This cannot have been what he was hoping for, surely? All those days cross-legged under the Bodhi tree seeking enlightenment, and this is happens - he's cited in a divorce case?
London is a cheek by jowl place, packed tighter than a sardine can; almost inevitably then, this means that at some point of the day, you will be forced into accidental companionship with folk you've never met, simply by the sheer pressure of people.
Moreover, whether you want it or not, it's a near certainty you'll be caught in the slipstream of whatever conversations are going on in the sardine can. Dull, or eye-poppingly sensational, it's impossible not to listen. Like tonight.
I'm fond of Holland Park. Living in a flat with no balcony and no worthwhile garden, Holland Park has by default become my green lung - the place where I breath easier, where I think, and where I read. Or try to.
On the next bench along from where I was sat this evening, was a woman, who for the benefit of her friend, had taken on the busy work of dissecting someone else's recent and, clearly, very bitter divorce.
The nadir of their divorce battle, the Stalingrad of their break-up, was the angry tussle for just which one of them would get full custody of a huge stone Buddha they'd bought holidaying in Thailand. An argument over Buddha?

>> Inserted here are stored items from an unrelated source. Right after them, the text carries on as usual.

(** * lintflow: the dispatch engine (package lint) and the Gerrit review
    adapter (package review), embedded shallowly.

    Go values are modelled as follows.
    - [string] and [[]byte] are both sequences of bytes: Stdlib [string].
    - A slice is a [list]; the nil slice and the empty slice are both [[]]
      (the code only ever takes [len] of them or appends to them).
    - A [map[string]T] is a [gmap string T]; a nil map that is only read
      behaves as the empty map.
    - [error] is the text of [err.Error()]; a Go [error] result that may be
      nil is an [option error].
    - A function of package review either returns a value, returns an
      error, or faults at run time (index out of range, failed type
      assertion): [res]. *)

From Stdlib Require Import ZArith Ascii String Permutation.
From stdpp Require Import gmap strings list fin_maps pretty.

Set Warnings "-register-all".
Open Scope string_scope.
Open Scope list_scope.

(** ** Errors and results *)

Definition error := string.

Inductive res (A : Type) : Type :=
| Ok (a : A)
| Err (e : error)
| Fault (why : string).
Arguments Ok {A} a.
Arguments Err {A} e.
Arguments Fault {A} why.

Definition res_bind {A B} (m : res A) (k : A -> res B) : res B :=
  match m with
  | Ok a => k a
  | Err e => Err e
  | Fault why => Fault why
  end.

Module errors.
(** [errors.New(msg)] *)
Definition New (msg : string) : error := msg.
(** [errors.Wrap(err, msg)]: the message is prefixed to the cause. *)
Definition Wrap (e : error) (msg : string) : error := msg +:+ ": " +:+ e.
(** [if err != nil { return ..., errors.Wrap(err, msg) }] *)
Definition wrapped {A} (m : res A) (msg : string) : res A :=
  match m with
  | Ok a => Ok a
  | Err e => Err (Wrap e msg)
  | Fault why => Fault why
  end.
End errors.

#[global] Instance res_ret : MRet res := fun _ a => Ok a.
#[global] Instance res_mbind : MBind res := fun _ _ k m => res_bind m k.

(** ** Package strings, strconv and path/filepath (Unix) *)

Definition slash : ascii := "/"%char.
Definition dot : ascii := "."%char.

Module strings.
(** [strings.HasSuffix(s, suffix)] *)
Definition HasSuffix (s suffix : string) : bool :=
  (String.length suffix <=? String.length s)%nat
  && String.eqb
       (substring (String.length s - String.length suffix)
                  (String.length suffix) s)
       suffix.

(** [strings.TrimSuffix(s, suffix)] *)
Definition TrimSuffix (s suffix : string) : string :=
  if HasSuffix s suffix
  then substring 0 (String.length s - String.length suffix) s
  else s.

(** [strings.Join(elems, sep)] *)
Definition Join (elems : list string) (sep : string) : string :=
  String.concat sep elems.

(** [strings.Split(s, "/")] *)
Fixpoint SplitSlash (s : string) : list string :=
  match s with
  | EmptyString => [EmptyString]
  | String c s' =>
      if Ascii.eqb c slash then EmptyString :: SplitSlash s'
      else match SplitSlash s' with
           | h :: t => String c h :: t
           | [] => [String c EmptyString]
           end
  end.
End strings.

Module strconv.
(** [strconv.Itoa(i)] *)
Definition Itoa (i : Z) : string := pretty i.
End strconv.

Module filepath.
(** [filepath.Ext(path)]: the suffix beginning at the final dot of the
    final element of [path]; empty if there is no dot.  The loop of the
    library walks from the last byte towards the first; [scan] does the
    same over the reversed bytes, with [acc] the bytes already passed. *)
Fixpoint scan (rev_path acc : list ascii) : list ascii :=
  match rev_path with
  | [] => []
  | c :: rest =>
      if Ascii.eqb c slash then []
      else if Ascii.eqb c dot then c :: acc
      else scan rest (c :: acc)
  end.

Definition Ext (path : string) : string :=
  string_of_list_ascii (scan (rev (list_ascii_of_string path)) []).

(** [filepath.Clean(path)], by elements: empty and [.] elements vanish,
    [..] cancels the element before it, [..] at the root vanishes, and
    the empty result is [.]. *)
Fixpoint clean_elems (rooted : bool) (elems out : list string) : list string :=
  match elems with
  | [] => rev out
  | e :: rest =>
      if String.eqb e "" || String.eqb e "." then clean_elems rooted rest out
      else if String.eqb e ".." then
        match out with
        | top :: out' =>
            if String.eqb top ".." then clean_elems rooted rest (e :: out)
            else clean_elems rooted rest out'
        | [] =>
            if rooted then clean_elems rooted rest []
            else clean_elems rooted rest [e]
        end
      else clean_elems rooted rest (e :: out)
  end.

Definition is_rooted (path : string) : bool :=
  match path with
  | String c _ => Ascii.eqb c slash
  | EmptyString => false
  end.

Definition Clean (path : string) : string :=
  let rooted := is_rooted path in
  let out := clean_elems rooted (strings.SplitSlash path) [] in
  if rooted then "/" +:+ strings.Join out "/"
  else match out with
       | [] => "."
       | _ => strings.Join out "/"
       end.

(** [filepath.Join(elem...)]: empty elements are ignored, the result is
    cleaned, and joining nothing gives the empty string. *)
Fixpoint Join (elem : list string) : string :=
  match elem with
  | [] => ""
  | e :: rest =>
      if String.eqb e "" then Join rest
      else Clean (strings.Join elem "/")
  end.

(** The bytes of [path] up to and including its last slash. *)
Fixpoint upto_last_slash (path : string) : string :=
  match path with
  | EmptyString => EmptyString
  | String c rest =>
      let r := upto_last_slash rest in
      if Ascii.eqb c slash then String c r
      else match r with
           | EmptyString => EmptyString
           | _ => String c r
           end
  end.

(** [filepath.Dir(path)] *)
Definition Dir (path : string) : string := Clean (upto_last_slash path).

(** The bytes of [path] after its last slash. *)
Fixpoint after_last_slash (path : string) : string :=
  match path with
  | EmptyString => EmptyString
  | String c rest =>
      if existsb (Ascii.eqb slash) (list_ascii_of_string rest)
      then after_last_slash rest
      else if Ascii.eqb c slash then rest else path
  end.

Fixpoint drop_slashes (rev_path : list ascii) : list ascii :=
  match rev_path with
  | c :: rest => if Ascii.eqb c slash then drop_slashes rest else rev_path
  | [] => []
  end.

(** [filepath.Base(path)] *)
Definition Base (path : string) : string :=
  if String.eqb path "" then "."
  else
    let stripped :=
      string_of_list_ascii
        (rev (drop_slashes (rev (list_ascii_of_string path)))) in
    let last := after_last_slash stripped in
    if String.eqb last "" then "/" else last.
End filepath.

(** ** Package proto and package config *)

Module proto.
(** Modelled from the spec: package proto is not among the sources.
    [Format] is the Finding of the specification: file path, line number
    and message, the fields [File], [Line] and [Details] that [Vote]
    reads. *)
Record Format := {
  File : string;
  Line : Z;
  Details : string;
}.

(** Modelled from the spec: the constants [proto.Base64Content] (the
    reserved suffix that marks staged file content) and
    [proto.Base64Patch] (the reserved name of the staged patch) are not
    among the sources; they are parameters of everything below. *)
Class Names := {
  Base64Content : string;
  Base64Patch : string;
}.
End proto.

Module config.
(** Modelled from the spec: package config is not among the sources.  An
    engine's configuration is its include filter (a list of file
    extensions), its host and its port, as [filter] and [Run] read them. *)
Record Include := { Extension : list string }.
Record Filter := { Include_ : Include }.
Record Lint := {
  Filter_ : Filter;
  Host : string;
  Port : Z;
}.

(** Modelled from the spec: the review system's configuration is its host,
    port and credentials, and the vote: the label, its approval and
    disapproval values and the message, as [Vote] and the URL builders
    read them. *)
Record Vote := {
  Approval : string;
  Disapproval : string;
  Label : string;
  Message : string;
}.
Record Review := {
  RHost : string;
  RPort : Z;
  User : string;
  Pass : string;
  Vote_ : Vote;
}.
End config.

(** ** Package encoding/json and the untyped values it decodes to

    A JSON number decodes to a [float64]; the adapter only converts the
    [_number] fields to [int], so numbers are carried as integers. *)

Inductive value : Type :=
| VNil
| VBool (b : bool)
| VNumber (x : Z)
| VString (s : string)
| VSlice (l : list value)
| VMap (m : gmap string value).

(** The codec itself is the standard library's and is kept abstract; each
    function returns the decoded (or encoded) value together with the
    error of the call.
    - [Marshal_files] is [json.Marshal] of a [map[string]string];
    - [Unmarshal_groups] is [json.Unmarshal] into a
      [map[string][]proto.Format], the groups listed in the order in which
      the [range] loop of [routine] visits them;
    - [Unmarshal_object] and [Unmarshal_objects] are [json.Unmarshal] into
      a [map[string]interface{}] and into a [[]map[string]interface{}];
    - [Marshal_value] is [json.Marshal] of a [map[string]interface{}]. *)
Class Json := {
  Marshal_files : gmap string string -> string * option error;
  Unmarshal_groups : string -> list (string * list proto.Format) * option error;
  Unmarshal_object : string -> gmap string value * option error;
  Unmarshal_objects : string -> list (gmap string value) * option error;
  Marshal_value : gmap string value -> string * option error;
}.

(** *** What [json.Unmarshal] does with a document, by its shape

    [Parse] is the syntax side of the package, kept abstract: the check
    that the bytes are a JSON document and its untyped value (what
    decoding into an [interface{}] gives), or the syntax error.  What
    follows is the typed side, for the two targets the adapter decodes
    into.  A [null] sets a map or a slice to nil and is no error; an
    object is stored into a map; any other value is a type error, which
    is remembered while decoding goes on, and the first one is returned. *)
Class JsonSyntax := { Parse : string -> value + error }.

Module encoding_json.
Definition kind (v : value) : string :=
  match v with
  | VNil => "null"
  | VBool _ => "bool"
  | VNumber _ => "number"
  | VString _ => "string"
  | VSlice _ => "array"
  | VMap _ => "object"
  end.

(** [UnmarshalTypeError]: a value that does not fit the Go type. *)
Definition type_error (v : value) (go_type : string) : error :=
  "json: cannot unmarshal " +:+ kind v +:+ " into Go value of type "
  +:+ go_type.

(** A value stored into a [map[string]interface{}] that holds [start]. *)
Definition into_map (start : gmap string value) (v : value)
  : gmap string value * option error :=
  match v with
  | VNil => (∅, None)
  | VMap m => (m ∪ start, None)
  | _ => (start, Some (type_error v "map[string]interface {}"))
  end.

(** The elements of an array stored into a [[]map[string]interface{}]. *)
Fixpoint into_maps (l : list value)
  : list (gmap string value) * option error :=
  match l with
  | [] => ([], None)
  | v :: rest =>
      let '(m, e) := into_map ∅ v in
      let '(ms, e') := into_maps rest in
      (m :: ms, match e with
                | Some _ => e
                | None => e'
                end)
  end.

(** A value stored into a nil [[]map[string]interface{}]. *)
Definition into_slice (v : value)
  : list (gmap string value) * option error :=
  match v with
  | VNil => ([], None)
  | VSlice l => into_maps l
  | _ => ([], Some (type_error v "[]map[string]interface {}"))
  end.

(** The values a map element accepts, the first element of an array that
    is none of them, and the map an accepted value becomes. *)
Definition object_or_null (v : value) : bool :=
  match v with
  | VNil | VMap _ => true
  | _ => false
  end.

Definition offender (l : list value) : option value :=
  List.find (fun v => negb (object_or_null v)) l.

Definition as_map (v : value) : gmap string value :=
  match v with
  | VMap m => m
  | _ => ∅
  end.
End encoding_json.

(** The two decoding functions of [Json] are [json.Unmarshal]: the syntax
    side followed by the typed side.  A syntax error leaves the target as
    it was. *)
Class JsonDecoding `{Json} `{JsonSyntax} : Prop := {
  Unmarshal_objects_is_typed body :
    Unmarshal_objects body
    = match Parse body with
      | inl v => encoding_json.into_slice v
      | inr e => ([], Some e)
      end;
  Unmarshal_object_is_typed body :
    Unmarshal_object body
    = match Parse body with
      | inl v => encoding_json.into_map ∅ v
      | inr e => (∅, Some e)
      end;
}.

You have to stop and think about this one, though. Is n't Buddha supposed to bring people together, embodiment of reconcilation, and so on, and not be, instead, under siege from competing parties in a divorce court ? Something cannot have been right from the get-go in that marriage if it met it's end in a catty squabble over a stone Buddha.
Apparently, it finished with them having joint custody rights stitched into the divorce; six months here six months there.